**Exercise:**
For the material that follows, return exactly the lines from the one with "go 0. go 0. go" through the one with "threadS) by (vm_compute; reflexivity).", both ends included.

**Records for the exercise:**
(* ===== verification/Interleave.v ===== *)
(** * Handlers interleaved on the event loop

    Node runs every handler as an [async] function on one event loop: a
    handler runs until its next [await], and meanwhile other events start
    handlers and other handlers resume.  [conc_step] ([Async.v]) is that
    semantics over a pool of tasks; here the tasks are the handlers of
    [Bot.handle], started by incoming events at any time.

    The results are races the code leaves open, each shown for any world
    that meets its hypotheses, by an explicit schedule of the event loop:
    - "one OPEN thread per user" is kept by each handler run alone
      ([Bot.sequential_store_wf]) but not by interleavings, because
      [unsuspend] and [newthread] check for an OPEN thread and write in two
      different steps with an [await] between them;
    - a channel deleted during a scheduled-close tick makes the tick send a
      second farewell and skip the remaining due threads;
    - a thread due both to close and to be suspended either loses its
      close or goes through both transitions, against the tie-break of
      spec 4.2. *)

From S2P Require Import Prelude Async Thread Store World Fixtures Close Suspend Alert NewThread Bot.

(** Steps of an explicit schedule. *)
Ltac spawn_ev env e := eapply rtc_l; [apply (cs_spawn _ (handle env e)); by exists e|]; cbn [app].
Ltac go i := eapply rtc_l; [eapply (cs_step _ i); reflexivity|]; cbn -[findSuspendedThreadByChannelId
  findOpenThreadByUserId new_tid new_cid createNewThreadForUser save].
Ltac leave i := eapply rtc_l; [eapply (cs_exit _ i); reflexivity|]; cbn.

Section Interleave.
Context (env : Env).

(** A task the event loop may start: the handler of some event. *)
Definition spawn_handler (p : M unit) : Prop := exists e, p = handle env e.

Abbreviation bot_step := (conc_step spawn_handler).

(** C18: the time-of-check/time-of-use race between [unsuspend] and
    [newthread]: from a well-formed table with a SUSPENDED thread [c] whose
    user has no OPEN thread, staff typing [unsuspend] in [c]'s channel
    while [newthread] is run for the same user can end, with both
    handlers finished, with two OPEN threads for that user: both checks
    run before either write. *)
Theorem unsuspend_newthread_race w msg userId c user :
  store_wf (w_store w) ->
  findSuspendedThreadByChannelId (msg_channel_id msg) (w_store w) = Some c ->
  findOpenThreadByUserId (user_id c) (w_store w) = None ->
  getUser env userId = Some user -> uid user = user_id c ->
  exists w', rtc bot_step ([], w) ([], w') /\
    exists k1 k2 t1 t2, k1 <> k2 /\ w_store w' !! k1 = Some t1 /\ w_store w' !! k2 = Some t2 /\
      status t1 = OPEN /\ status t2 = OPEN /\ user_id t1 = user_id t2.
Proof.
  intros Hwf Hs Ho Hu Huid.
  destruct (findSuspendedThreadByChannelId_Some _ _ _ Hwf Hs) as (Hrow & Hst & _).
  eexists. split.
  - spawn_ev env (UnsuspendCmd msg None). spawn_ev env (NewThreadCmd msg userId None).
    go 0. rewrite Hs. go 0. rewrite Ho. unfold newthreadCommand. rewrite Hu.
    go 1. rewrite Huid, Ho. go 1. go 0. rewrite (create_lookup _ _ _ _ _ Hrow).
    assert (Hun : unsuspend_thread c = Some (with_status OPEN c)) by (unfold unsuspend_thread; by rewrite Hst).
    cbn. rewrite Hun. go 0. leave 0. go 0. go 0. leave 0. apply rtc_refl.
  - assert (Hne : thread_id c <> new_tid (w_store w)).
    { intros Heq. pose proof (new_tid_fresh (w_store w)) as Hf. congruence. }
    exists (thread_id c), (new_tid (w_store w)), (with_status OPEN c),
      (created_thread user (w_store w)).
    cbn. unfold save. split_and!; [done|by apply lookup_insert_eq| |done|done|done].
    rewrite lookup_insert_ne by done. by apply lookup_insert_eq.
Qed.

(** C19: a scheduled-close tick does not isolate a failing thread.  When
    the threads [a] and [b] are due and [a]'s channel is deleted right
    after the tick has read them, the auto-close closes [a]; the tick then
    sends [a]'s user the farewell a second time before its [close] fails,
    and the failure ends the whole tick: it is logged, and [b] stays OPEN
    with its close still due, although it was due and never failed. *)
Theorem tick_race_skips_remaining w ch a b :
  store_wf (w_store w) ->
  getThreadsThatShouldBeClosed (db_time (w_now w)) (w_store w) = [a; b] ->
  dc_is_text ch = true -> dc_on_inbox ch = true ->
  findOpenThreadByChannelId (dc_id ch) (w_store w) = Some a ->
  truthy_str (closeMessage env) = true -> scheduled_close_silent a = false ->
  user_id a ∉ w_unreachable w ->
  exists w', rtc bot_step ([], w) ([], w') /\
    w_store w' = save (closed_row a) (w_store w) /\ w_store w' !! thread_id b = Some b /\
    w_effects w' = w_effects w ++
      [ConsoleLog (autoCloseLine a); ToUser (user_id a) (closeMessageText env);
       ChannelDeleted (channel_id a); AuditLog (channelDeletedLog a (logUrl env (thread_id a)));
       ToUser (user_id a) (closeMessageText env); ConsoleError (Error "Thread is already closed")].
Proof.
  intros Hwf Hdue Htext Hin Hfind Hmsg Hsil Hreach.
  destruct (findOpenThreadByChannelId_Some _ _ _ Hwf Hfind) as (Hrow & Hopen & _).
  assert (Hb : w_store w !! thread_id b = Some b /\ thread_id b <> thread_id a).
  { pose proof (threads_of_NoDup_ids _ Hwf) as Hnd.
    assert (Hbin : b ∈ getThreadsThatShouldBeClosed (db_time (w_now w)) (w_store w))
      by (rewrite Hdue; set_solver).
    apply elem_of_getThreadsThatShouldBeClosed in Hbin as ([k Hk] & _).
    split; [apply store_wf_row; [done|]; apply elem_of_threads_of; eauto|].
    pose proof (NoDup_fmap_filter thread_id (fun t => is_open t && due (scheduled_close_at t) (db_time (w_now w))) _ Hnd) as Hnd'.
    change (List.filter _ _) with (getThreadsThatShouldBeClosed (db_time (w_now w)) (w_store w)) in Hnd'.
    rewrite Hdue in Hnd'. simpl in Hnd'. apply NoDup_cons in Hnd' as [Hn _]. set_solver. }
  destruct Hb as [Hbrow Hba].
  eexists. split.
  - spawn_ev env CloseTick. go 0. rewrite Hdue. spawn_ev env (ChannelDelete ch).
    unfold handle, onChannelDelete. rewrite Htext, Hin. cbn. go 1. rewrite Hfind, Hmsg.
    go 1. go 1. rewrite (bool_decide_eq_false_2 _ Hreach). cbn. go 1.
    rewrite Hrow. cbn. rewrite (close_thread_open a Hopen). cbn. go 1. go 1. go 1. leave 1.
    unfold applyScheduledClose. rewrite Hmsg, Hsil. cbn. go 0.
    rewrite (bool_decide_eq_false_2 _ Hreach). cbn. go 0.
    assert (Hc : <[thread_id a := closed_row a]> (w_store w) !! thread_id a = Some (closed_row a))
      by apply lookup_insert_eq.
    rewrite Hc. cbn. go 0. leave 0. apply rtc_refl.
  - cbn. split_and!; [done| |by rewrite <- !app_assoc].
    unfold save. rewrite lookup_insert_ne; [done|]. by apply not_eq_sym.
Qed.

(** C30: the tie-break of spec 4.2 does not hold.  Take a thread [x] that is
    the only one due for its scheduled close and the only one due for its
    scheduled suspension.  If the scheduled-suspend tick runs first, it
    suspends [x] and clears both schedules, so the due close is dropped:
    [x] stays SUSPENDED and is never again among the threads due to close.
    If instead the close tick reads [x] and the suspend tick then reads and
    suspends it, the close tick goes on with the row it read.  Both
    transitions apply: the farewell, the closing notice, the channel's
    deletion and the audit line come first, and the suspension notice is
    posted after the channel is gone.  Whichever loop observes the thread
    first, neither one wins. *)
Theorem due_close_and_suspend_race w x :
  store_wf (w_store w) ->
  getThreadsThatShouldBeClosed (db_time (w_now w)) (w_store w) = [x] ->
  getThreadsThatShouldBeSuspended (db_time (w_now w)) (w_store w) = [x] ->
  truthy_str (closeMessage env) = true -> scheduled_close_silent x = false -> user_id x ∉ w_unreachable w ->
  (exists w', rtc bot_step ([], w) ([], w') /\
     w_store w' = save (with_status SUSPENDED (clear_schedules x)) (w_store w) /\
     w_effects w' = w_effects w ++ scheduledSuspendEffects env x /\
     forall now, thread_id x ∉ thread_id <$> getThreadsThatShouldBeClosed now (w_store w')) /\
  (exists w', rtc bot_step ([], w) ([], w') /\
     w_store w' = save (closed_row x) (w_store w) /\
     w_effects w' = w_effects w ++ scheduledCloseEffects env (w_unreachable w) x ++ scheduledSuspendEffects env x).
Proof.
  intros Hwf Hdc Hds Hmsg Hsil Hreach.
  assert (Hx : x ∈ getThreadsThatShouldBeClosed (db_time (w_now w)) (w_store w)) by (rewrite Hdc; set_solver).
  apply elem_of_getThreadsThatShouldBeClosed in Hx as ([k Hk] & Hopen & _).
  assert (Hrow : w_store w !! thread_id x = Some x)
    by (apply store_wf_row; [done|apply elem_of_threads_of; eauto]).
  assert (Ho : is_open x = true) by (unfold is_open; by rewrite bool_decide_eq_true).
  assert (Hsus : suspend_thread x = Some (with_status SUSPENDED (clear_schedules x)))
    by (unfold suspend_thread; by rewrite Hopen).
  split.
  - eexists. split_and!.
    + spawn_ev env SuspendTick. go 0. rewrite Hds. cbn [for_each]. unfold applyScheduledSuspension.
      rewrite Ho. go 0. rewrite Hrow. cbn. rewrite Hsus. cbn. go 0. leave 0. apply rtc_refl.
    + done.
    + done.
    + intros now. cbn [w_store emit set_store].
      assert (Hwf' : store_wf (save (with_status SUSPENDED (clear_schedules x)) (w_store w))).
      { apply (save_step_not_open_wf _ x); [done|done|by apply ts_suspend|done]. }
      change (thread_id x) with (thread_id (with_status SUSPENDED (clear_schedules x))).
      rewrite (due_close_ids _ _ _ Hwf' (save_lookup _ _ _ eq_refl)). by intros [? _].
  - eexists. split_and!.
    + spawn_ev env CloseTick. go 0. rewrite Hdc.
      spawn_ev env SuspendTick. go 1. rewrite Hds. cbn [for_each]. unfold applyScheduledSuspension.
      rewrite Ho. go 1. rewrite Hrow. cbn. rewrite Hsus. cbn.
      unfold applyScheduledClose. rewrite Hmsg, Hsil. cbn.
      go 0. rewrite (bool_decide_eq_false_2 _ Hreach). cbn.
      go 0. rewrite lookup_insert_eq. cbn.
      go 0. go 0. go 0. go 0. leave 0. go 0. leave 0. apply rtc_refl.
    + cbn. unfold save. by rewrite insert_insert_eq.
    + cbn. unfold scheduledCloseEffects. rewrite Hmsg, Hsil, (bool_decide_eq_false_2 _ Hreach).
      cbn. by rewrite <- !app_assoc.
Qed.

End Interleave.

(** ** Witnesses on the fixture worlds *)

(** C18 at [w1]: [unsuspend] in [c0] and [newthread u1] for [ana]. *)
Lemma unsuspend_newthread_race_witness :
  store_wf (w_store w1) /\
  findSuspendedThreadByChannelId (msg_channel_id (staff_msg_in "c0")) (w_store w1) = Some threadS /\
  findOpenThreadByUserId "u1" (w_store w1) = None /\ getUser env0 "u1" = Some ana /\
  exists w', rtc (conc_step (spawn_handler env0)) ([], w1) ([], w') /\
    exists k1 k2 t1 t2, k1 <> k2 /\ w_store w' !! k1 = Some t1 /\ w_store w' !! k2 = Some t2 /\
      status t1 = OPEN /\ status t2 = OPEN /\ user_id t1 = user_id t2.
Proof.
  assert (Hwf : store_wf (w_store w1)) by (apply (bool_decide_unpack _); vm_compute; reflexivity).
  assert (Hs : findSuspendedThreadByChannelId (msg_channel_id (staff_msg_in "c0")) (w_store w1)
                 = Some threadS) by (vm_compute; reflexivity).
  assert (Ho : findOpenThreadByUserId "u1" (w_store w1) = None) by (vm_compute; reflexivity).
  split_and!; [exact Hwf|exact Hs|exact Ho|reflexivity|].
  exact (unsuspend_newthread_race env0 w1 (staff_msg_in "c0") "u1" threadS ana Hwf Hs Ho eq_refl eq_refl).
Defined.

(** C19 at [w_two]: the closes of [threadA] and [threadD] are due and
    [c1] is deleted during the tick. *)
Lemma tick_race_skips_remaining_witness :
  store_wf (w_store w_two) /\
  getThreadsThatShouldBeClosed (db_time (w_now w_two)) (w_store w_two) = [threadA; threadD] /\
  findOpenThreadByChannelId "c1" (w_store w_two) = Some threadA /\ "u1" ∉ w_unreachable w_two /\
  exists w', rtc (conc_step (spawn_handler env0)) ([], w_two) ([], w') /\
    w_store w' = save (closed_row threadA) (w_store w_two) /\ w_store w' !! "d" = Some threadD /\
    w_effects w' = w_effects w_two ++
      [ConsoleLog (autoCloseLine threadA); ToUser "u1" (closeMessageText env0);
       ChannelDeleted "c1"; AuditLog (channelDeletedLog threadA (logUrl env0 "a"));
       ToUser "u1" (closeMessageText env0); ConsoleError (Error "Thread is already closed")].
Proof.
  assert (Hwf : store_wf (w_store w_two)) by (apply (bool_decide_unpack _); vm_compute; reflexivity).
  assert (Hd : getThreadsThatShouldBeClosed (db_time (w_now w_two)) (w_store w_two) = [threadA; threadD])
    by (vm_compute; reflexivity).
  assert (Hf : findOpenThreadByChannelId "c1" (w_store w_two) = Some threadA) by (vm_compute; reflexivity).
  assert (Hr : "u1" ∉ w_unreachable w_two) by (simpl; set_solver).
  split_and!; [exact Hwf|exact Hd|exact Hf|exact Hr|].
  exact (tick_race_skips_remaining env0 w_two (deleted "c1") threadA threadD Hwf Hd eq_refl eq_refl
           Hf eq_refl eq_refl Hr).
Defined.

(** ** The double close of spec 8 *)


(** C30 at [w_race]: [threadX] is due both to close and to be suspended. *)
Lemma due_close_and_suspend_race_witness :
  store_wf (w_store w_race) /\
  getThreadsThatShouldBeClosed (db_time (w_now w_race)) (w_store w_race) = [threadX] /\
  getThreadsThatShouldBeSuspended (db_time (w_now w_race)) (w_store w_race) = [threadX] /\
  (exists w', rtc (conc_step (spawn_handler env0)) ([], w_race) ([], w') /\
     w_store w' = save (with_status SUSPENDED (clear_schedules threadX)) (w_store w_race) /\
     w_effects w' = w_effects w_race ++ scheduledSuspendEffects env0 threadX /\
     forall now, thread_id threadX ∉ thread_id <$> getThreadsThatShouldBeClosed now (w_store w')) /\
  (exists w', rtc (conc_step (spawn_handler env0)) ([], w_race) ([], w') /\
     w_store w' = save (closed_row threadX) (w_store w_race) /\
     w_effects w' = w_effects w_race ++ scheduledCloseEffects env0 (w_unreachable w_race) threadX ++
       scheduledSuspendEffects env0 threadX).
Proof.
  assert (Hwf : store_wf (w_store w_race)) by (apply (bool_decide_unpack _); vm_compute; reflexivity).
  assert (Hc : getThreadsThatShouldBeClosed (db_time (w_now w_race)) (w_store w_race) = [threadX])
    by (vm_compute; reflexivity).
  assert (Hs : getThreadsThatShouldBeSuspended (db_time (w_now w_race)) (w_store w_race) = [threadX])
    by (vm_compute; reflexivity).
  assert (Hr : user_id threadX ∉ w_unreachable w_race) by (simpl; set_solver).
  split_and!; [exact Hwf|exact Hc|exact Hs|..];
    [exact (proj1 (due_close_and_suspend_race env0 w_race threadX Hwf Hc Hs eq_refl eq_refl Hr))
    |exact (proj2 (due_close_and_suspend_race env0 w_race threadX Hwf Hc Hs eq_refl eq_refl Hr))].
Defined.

**Exercise answer:**
      go 0. go 0. go 0. go 0. leave 0. go 0. leave 0. apply rtc_refl.
    + cbn. unfold save. by rewrite insert_insert_eq.
    + cbn. unfold scheduledCloseEffects. rewrite Hmsg, Hsil, (bool_decide_eq_false_2 _ Hreach).
      cbn. by rewrite <- !app_assoc.
Qed.

End Interleave.

(** ** Witnesses on the fixture worlds *)

(** C18 at [w1]: [unsuspend] in [c0] and [newthread u1] for [ana]. *)
Lemma unsuspend_newthread_race_witness :
  store_wf (w_store w1) /\
  findSuspendedThreadByChannelId (msg_channel_id (staff_msg_in "c0")) (w_store w1) = Some threadS /\
  findOpenThreadByUserId "u1" (w_store w1) = None /\ getUser env0 "u1" = Some ana /\
  exists w', rtc (conc_step (spawn_handler env0)) ([], w1) ([], w') /\
    exists k1 k2 t1 t2, k1 <> k2 /\ w_store w' !! k1 = Some t1 /\ w_store w' !! k2 = Some t2 /\
      status t1 = OPEN /\ status t2 = OPEN /\ user_id t1 = user_id t2.
Proof.
  assert (Hwf : store_wf (w_store w1)) by (apply (bool_decide_unpack _); vm_compute; reflexivity).
  assert (Hs : findSuspendedThreadByChannelId (msg_channel_id (staff_msg_in "c0")) (w_store w1)
                 = Some threadS) by (vm_compute; reflexivity).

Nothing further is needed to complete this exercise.